Alternatively, it is possible that one of the asteroids brought something basic to Earth, which over time advanced to form stromatolite. However, this is just one angle of the debate among geologists of how life formed.

The coral reefs of Greenland

A team of oceanographers in Greenland have found a type of coral, lophelia pertusa, which normally grows on coral reefs. Until recently, it was believed there were no coral reefs in Greenland. Since the researchers found the corals in an area with warm currents, they believe there are many more coral reefs located around Greenland.

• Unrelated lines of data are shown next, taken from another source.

(** * gradle_cache_to_mvn_repo: the repository model, the cache scanner and
      the Maven writer, embedded from [gradle_cache_to_mvn_repo.py]. *)

From Stdlib Require Import Ascii String ZArith.
From stdpp Require Import base strings list gmap.

Local Open Scope string_scope.
Local Open Scope list_scope.

(** ** Exceptions and results *)

(** The exception classes the script can raise: two come from the object
    model, the others from [os] and [shutil]. *)
Inductive exn : Type :=
  | AttributeError
  | KeyError
  | FileNotFoundError
  | NotADirectoryError
  | IsADirectoryError
  | FileExistsError
  | SameFileError.


Inductive result (A : Type) : Type :=
  | Ok (a : A)
  | Raise (e : exn).
Arguments Ok {A} a.
Arguments Raise {A} e.

Definition rbind {A B} (r : result A) (k : A -> result B) : result B :=
  match r with
  | Ok a => k a
  | Raise e => Raise e
  end.

Notation "'do' x <- c ; k" := (rbind c (fun x => k))
  (at level 10, x name, c at level 100, k at level 200,
   format "'[v' 'do'  x  <-  c ; '/' k ']'").

(** A [for] loop whose body may raise and that threads an accumulator. *)
Fixpoint rfold {A S} (body : S -> A -> result S) (l : list A) (s : S)
  : result S :=
  match l with
  | [] => Ok s
  | x :: r => do s' <- body s x ; rfold body r s'
  end.

(** ** Python strings *)

(** [s.replace(old, new)] for one-character [old] and [new]. *)
Fixpoint str_replace (old new : ascii) (s : string) : string :=
  match s with
  | EmptyString => EmptyString
  | String c r =>
      String (if Ascii.eqb c old then new else c) (str_replace old new r)
  end.

(** [s.split(sep)] for a one-character separator. *)
Fixpoint str_split (sep : ascii) (s : string) : list string :=
  match s with
  | EmptyString => [EmptyString]
  | String c r =>
      if Ascii.eqb c sep then EmptyString :: str_split sep r
      else match str_split sep r with
           | [] => [String c EmptyString]
           | h :: t => String c h :: t
           end
  end.

Fixpoint str_endswith (c : ascii) (s : string) : bool :=
  match s with
  | EmptyString => false
  | String a EmptyString => Ascii.eqb a c
  | String _ r => str_endswith c r
  end.

Definition str_startswith (p s : string) : bool := String.prefix p s.

(** [self.id.equals(other_group.id)]: the identifiers are [str] values (they
    are names returned by [os.listdir]) and [str] has no attribute [equals],
    so evaluating the attribute reference raises before anything is
    compared. *)
Definition str_equals (a b : string) : result bool := Raise AttributeError.

(** ** Python dicts: insertion-ordered, keyed by strings *)

Module Dict.
Definition t (V : Type) : Type := list (string * V).

Fixpoint get {V} (k : string) (d : t V) : option V :=
  match d with
  | [] => None
  | (k', v) :: r => if String.eqb k k' then Some v else get k r
  end.

Definition mem {V} (k : string) (d : t V) : bool :=
  match get k d with Some _ => true | None => false end.

(** [d[k] = v]: an existing key keeps its position, a new one goes last. *)
Fixpoint set {V} (k : string) (v : V) (d : t V) : t V :=
  match d with
  | [] => [(k, v)]
  | (k', v') :: r =>
      if String.eqb k k' then (k', v) :: r else (k', v') :: set k v r
  end.

Definition keys {V} (d : t V) : list string := map fst d.

(** [d[k]] as an expression. *)
Definition item {V} (k : string) (d : t V) : result V :=
  match get k d with Some v => Ok v | None => Raise KeyError end.
End Dict.

(** ** The object model *)

Module ArtifactEntry.
Record t : Type := mk { file_name : string; location : string }.

Definition get_full_path (self : t) : string :=
  location self +:+ "/" +:+ file_name self.

Section Hash.
(** The builtin [hash] on a pair of strings; its values are not fixed by
    the language, only that it is a function of the pair. *)
Variable py_hash : string * string -> Z.

Definition __hash__ (self : t) : Z :=
  py_hash (file_name self, location self).
End Hash.

Definition __eq__ (self other : t) : bool :=
  String.eqb (file_name self) (file_name other)
  && String.eqb (location self) (location other).

Definition __ne__ (self other : t) : bool := negb (__eq__ self other).
End ArtifactEntry.

Module Artifact.
(** [oid] is the identity of the object ([id(obj)] in Python): the class
    defines neither [__eq__] nor [__hash__], so [==] and [in] compare
    identities.  [Artifact(id)] takes the next free identity. *)
Record t : Type := mk {
  oid : nat;
  id : string;
  versioned_entries : Dict.t (list ArtifactEntry.t)
}.

Definition init (o : nat) (i : string) : t :=
  {| oid := o; id := i; versioned_entries := [] |}.

(** [self == other] on two [Artifact] objects: the comparison inherited
    from [object]. *)
Definition same_object (self other : t) : bool :=
  Nat.eqb (oid self) (oid other).

Definition append_entry (self : t) (version : string)
    (entry : ArtifactEntry.t) : result t :=
  let d :=
    if negb (Dict.mem version (versioned_entries self))
    then Dict.set version [entry] (versioned_entries self)
    else versioned_entries self in
  do l <- Dict.item version d ;
  Ok {| oid := oid self; id := id self;
        versioned_entries := Dict.set version (l ++ [entry]) d |}.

The coral found appears to be a cross between the reefs found in Norway and those in California. What is known is that this type of coral lives in relatively warm waters and is carried north by ocean currents, including the Gulf Stream. It can live without sunlight, unlike its warm water relatives, which often rely on sun-loving algae.

As such, the scientists speculate that there is the possibility that the coral in Greenland is a stepping stone between the two populations in the Pacific and Atlantic oceans. To date, the scientists don’t know how long this coral has lived in Greenland for, but they do know that the Norwegian reefs are over 8,000 years old, which means they likely grew after the last ice age ended.